(BUENOS AIRES).- “Uno es Rodrigo Lussich, que se hizo el boludo”, dijo Pepe Ochoa en LAM. Ángel de Brito recogió el guante de inmediato —“¿Eso dijo Rodri?”— y desde el panel del ciclo revelaron el supuesto mecanismo que activa el conductor de Intrusos cada vez que recibe un palo: levantar el teléfono y llamar a los gerentes de América TV.
La escena subió de temperatura cuando Ochoa detalló que Lussich “se sienta con el Gato Sylvestre a decir: ‘Ese programa no lo miro’”, y que apenas en LAM se comenta algo de Intrusos la otra producción reacciona. “Nosotros miramos. No podés hablar de nadie porque llaman enseguida”, lanzó. Y amplió sin filtro: “Llaman a los gerentes, se quejan. ¿Qué les molesta? Nuestro rating les molesta. Si molesta, me divierte”.
El cortocircuito televisivo desmiente la postal que el propio Lussich había intentado mostrar en los últimos días. En una entrevista con la revista Paparazzi, el uruguayo aseguró que con Ángel de Brito ya no existía la mala relación de otras épocas. “No nos llevamos mal hoy, como nos hemos llevado por lo menos en otra época. Me pasa que solté esa rivalidad”, explicó.

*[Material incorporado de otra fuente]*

Lemma solid_head_map (s : pystr) :
  Forall is_ascii s -> solid_head s -> solid_head (map standard_char s).
Proof.
  destruct s as [|c s]; simpl; [tauto|].
  intros H Hc. inversion H; subst.
  apply (standard_char_facts c); assumption.
Qed.

Lemma standardize_by_char (name : pystr) :
  standardize_column name = map standard_char (strip name).
Proof.
  unfold standardize_column, replace_space. rewrite map_map. reflexivity.
Qed.

Lemma lstrip_ascii (s : pystr) :
  Forall is_ascii s -> Forall is_ascii (lstrip s).
Proof.
  induction 1 as [|c s Hc Hs IH]; simpl; [constructor|].
  destruct (isspace c); [exact IH|constructor; assumption].
Qed.

Lemma strip_ascii (s : pystr) :
  Forall is_ascii s -> Forall is_ascii (strip s).
Proof.
  intro H. unfold strip, rstrip.
  apply Forall_rev, lstrip_ascii, Forall_rev, lstrip_ascii, H.
Qed.

(** X17: for a column name written in plain ASCII, the standardized name
    holds no space and no capital A-Z, and standardizing it again changes
    nothing. *)
Theorem standardize_column_idempotent (name : pystr) :
  Forall plain_ascii name ->
  Forall (fun c => c <> space /\ is_upper_az c = false)
         (standardize_column name)
  /\ standardize_column (standardize_column name)
     = standardize_column name.
Proof.
  intro Hplain.
  assert (Ha : Forall is_ascii name).
  { eapply Forall_impl; [|exact Hplain]. intros c [Hc _]. exact Hc. }
  pose proof (strip_ascii name Ha) as Hs.
  rewrite Forall_forall in Hs.
  pose proof (standardize_by_char name) as E.
  split.
  - rewrite E. apply Forall_forall. intros c Hc. apply in_map_iff in Hc.
    destruct Hc as [d [Ed Hd]]. subst c.
    destruct (standard_char_facts d (Hs d Hd)) as [_ [Hu [Hsp _]]].
    split; assumption.
  - rewrite (standardize_by_char (standardize_column name)).
    assert (Hsolid : solid_ends (standardize_column name)).
    { rewrite E. destruct (strip_solid_ends name) as [Hh Hl]. split.
      - apply solid_head_map; [apply Forall_forall; exact Hs|exact Hh].
      - rewrite <- map_rev. apply solid_head_map; [|exact Hl].
        apply Forall_rev, Forall_forall. exact Hs. }
    rewrite (strip_of_solid _ Hsolid), E, map_map.
    apply map_ext_in. intros c Hc.
    apply (standard_char_facts c), Hs, Hc.
Qed.

Lemma standardize_column_idempotent_witness :
  standardize_column (standardize_column (str "  Delivery Time (Minutes) "))
  = standardize_column (str "  Delivery Time (Minutes) ").
Proof.
  refine (proj2 (standardize_column_idempotent
                   (str "  Delivery Time (Minutes) ") _)).
  vm_compute.
  repeat (constructor;
          [split; [reflexivity|intros [_ H]; apply H; reflexivity]|]).
  constructor.
Defined.

(* ================================================================== *)
(** ** Nothing but the letters: what split and clean_text preserve *)
(* ================================================================== *)

Lemma concat_split_from (s cur : pystr) :
  concat (split_from cur s)
  = rev cur ++ filter (fun c => negb (isspace c)) s.
Proof.
  revert cur. induction s as [|c s IH]; intro cur; simpl.
  - rewrite app_nil_r. destruct cur; [reflexivity|].
    simpl. rewrite app_nil_r. reflexivity.
  - destruct (isspace c) eqn:Hc; simpl.
    + destruct cur as [|d cur]; [apply IH|].
      simpl. rewrite IH. reflexivity.
    + rewrite IH. simpl. rewrite <- app_assoc. reflexivity.
Qed.

Lemma filter_filter {A : Type} (f g : A -> bool) (l : list A) :
  filter f (filter g l) = filter (fun x => g x && f x) l.
Proof.
  induction l as [|x l IH]; simpl; [reflexivity|].
  destruct (g x); simpl; [destruct (f x); rewrite IH; reflexivity|exact IH].
Qed.
(** A field as its row wants it: absent or [None] when the row does not
    require it, an accepted value otherwise. *)
Definition accepted_field (required : bool) (t : value_type) (v : option pyval) : Prop :=
  match v with
  | None | Some PyNone => required = false
  | Some v => accepted_value t v
  end.

(** A record in which [validate_entry] finds nothing *)
Definition accepted_record (r : gmap string pyval) : Prop :=
  (forall name, is_Some (r !! name) -> recognized name)
  /\ (forall name required t,
        (name, required, t) ∈ expected_entry_items ->
        accepted_field required t (r !! name)).

(** What a row says of a field it does not accept *)
Definition row_message (title name : string) (t : value_type) (v : option pyval) : string :=
  match v with
  | None | Some PyNone => title +:+ " doesn't have required member " +:+ name
  | Some _ =>
      match t with
      | UrlType => title +:+ "'s " +:+ name +:+ " isn't a URL string."
      | StringType | IntType => title +:+ "'s " +:+ name +:+ " isn't a " +:+ type_str t
      | OneOf values =>
          title +:+ "'s " +:+ name +:+ " isn't one of [" +:+ Str.join ", " values +:+ "]"
      end
  end.

Section RowFacts.

Variable py_str : pyval -> string.

Lemma py_in_other (v : pyval) (l : list string) :
  (forall s, v <> PyUnicode s) -> py_in v (PyUnicode <$> l) = false.
Proof.
  intros Hv. unfold py_in. induction l as [|x l IH]; [reflexivity|].
  cbn [fmap list_fmap existsb]. rewrite IH, orb_false_r.
  destruct v; try reflexivity. now destruct (Hv s).
Qed.

Lemma py_in_texts (v : pyval) (l : list string) :
  py_in v (PyUnicode <$> l) = true <-> exists s, v = PyUnicode s /\ s ∈ l.
Proof.
  destruct v as [| | | | |s| |];
    try (rewrite py_in_other by discriminate;
         split; [discriminate | intros (s & Hs & _); discriminate Hs]).
  rewrite UniqueFacts.py_in_text. split.
  - intros H. now exists s.
  - now intros (s' & [= ->] & H).
Qed.

Lemma accepted_value_dec (t : value_type) (v : pyval) :
  v <> PyNone ->
  (match t with
   | UrlType => isinstance v StringType
   | StringType | IntType => isinstance v t
   | OneOf values => py_in v (PyUnicode <$> values)
   end = true) <-> accepted_value t v.
Proof.
  intros Hv. destruct t as [| | |values].
  1-3: destruct v; cbn; split; try tauto; try discriminate.
  rewrite py_in_texts. destruct v; cbn; split; try tauto;
    try (intros (s & Hs & _); discriminate Hs).
  - now intros (s' & [= ->] & H).
  - intros H. now exists s.
Qed.

(** The errors of one row, on a record without unrecognized members *)
Lemma validate_item_row (r : gmap string pyval) (title : pyval)
    (name : string) (required : bool) (t : value_type) :
  (forall name, is_Some (r !! name) -> recognized name) ->
  (accepted_field required t (r !! name)
   /\ validate_item py_str r title [] (name, required, t) = [])
  \/ (~ accepted_field required t (r !! name)
      /\ validate_item py_str r title [] (name, required, t)
         = [row_message (format_s py_str title) name t (r !! name)]).
Proof.
  intros Hrec. unfold validate_item. rewrite (no_extra_items r Hrec).
  rewrite bool_decide_eq_false_2 by (intros H; now apply H).
  unfold dict_get.
  destruct (r !! name) as [v|].
  2:{ destruct required; cbn [andb is_none]; [right | left]; split;
        try reflexivity; discriminate. }
  destruct (is_none v) eqn:Hnone.
  { assert (v = PyNone) as -> by (destruct v; try discriminate; reflexivity).
    destruct required; cbn [andb]; [right | left]; split;
      try reflexivity; discriminate. }
  assert (Hv : v <> PyNone) by (intros ->; discriminate).
  rewrite andb_false_r.
  assert (Hfield : accepted_field required t (Some v) <-> accepted_value t v).
  { unfold accepted_field. destruct v; try reflexivity. now destruct Hv. }
  assert (Hmessage :
    row_message (format_s py_str title) name t (Some v)
    = match t with
      | UrlType => format_s py_str title +:+ "'s " +:+ name +:+ " isn't a URL string."
      | OneOf values =>
          format_s py_str title +:+ "'s " +:+ name +:+ " isn't one of ["
            +:+ Str.join ", " values +:+ "]"
      | _ => format_s py_str title +:+ "'s " +:+ name +:+ " isn't a " +:+ type_str t
      end).
  { unfold row_message. destruct v; try reflexivity. now destruct Hv. }
  rewrite Hfield, Hmessage. clear Hfield Hmessage.
  pose proof (accepted_value_dec t v Hv) as Hdec.
  destruct t as [| | |values];
    match type of Hdec with
    | ?b = true <-> _ => destruct b eqn:Eb; cbn [negb]
    end;
    [left | right | left | right | left | right | left | right];
    (split; [|reflexivity]);
    first [ apply Hdec; reflexivity | intros H; apply Hdec in H; discriminate H ].
Qed.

Sin embargo, en la misma emisión Ángel de Brito dejó entrever que el conflicto sigue latente puertas adentro. El conductor de LAM ya había vuelto a exponer a su compañero de canal tildándolo de “alcahuete”, y al aire no ocultó la ironía cuando escuchó la versión del otro lado. La supuesta paz que pregonaba Lussich chocó de lleno con la acusación de que las quejas terminan en los despachos de programación.
La pelea incluyó una chicana directa a los números de audiencia. “¿Qué les molesta? Nuestro rating les molesta”, insistieron desde el ciclo de De Brito, mientras el conductor sonreía ante la catarata de recriminaciones. En LAM se jactaron de que esas llamadas a los gerentes confirman quién domina la franja.
El nuevo round llega justo cuando Rodrigo Lussich transita una etapa de transformación en Intrusos. El propio conductor confirmó que la dupla con Adrián Pallares “está entrando en sus últimos tiempos” y que decidió cortarse solo para hacer stand up. “Hicimos un espectáculo tres años y ahora me corté solo porque me puse a hacer stand up. Tenía ganas de experimentar el unipersonal”, contó. A pesar del anuncio, aclaró: “Sé que juntos somos dinamita” y dijo que un final no descarta otros proyectos en común.
Mientras Lussich busca reinventarse, la guerra fría con LAM sigue sumando capítulos y deja en claro que, al menos en la batalla por el encendido, los llamados a los gerentes todavía son moneda corriente. La cena de reencuentro de los históricos de Intrusos, impulsada por Guido Zafora y Marina Calabró para bajar las aguas, quedó en la nada: sin fecha ni lugar definidos, y con las bajas confirmadas de Pallares, Marcela Tauro y Daniel Ambrosino, el ciclo que lleva 26 años en la pantalla de América TV arrastra una fractura que ni siquiera una mesa servida alcanza a disimular.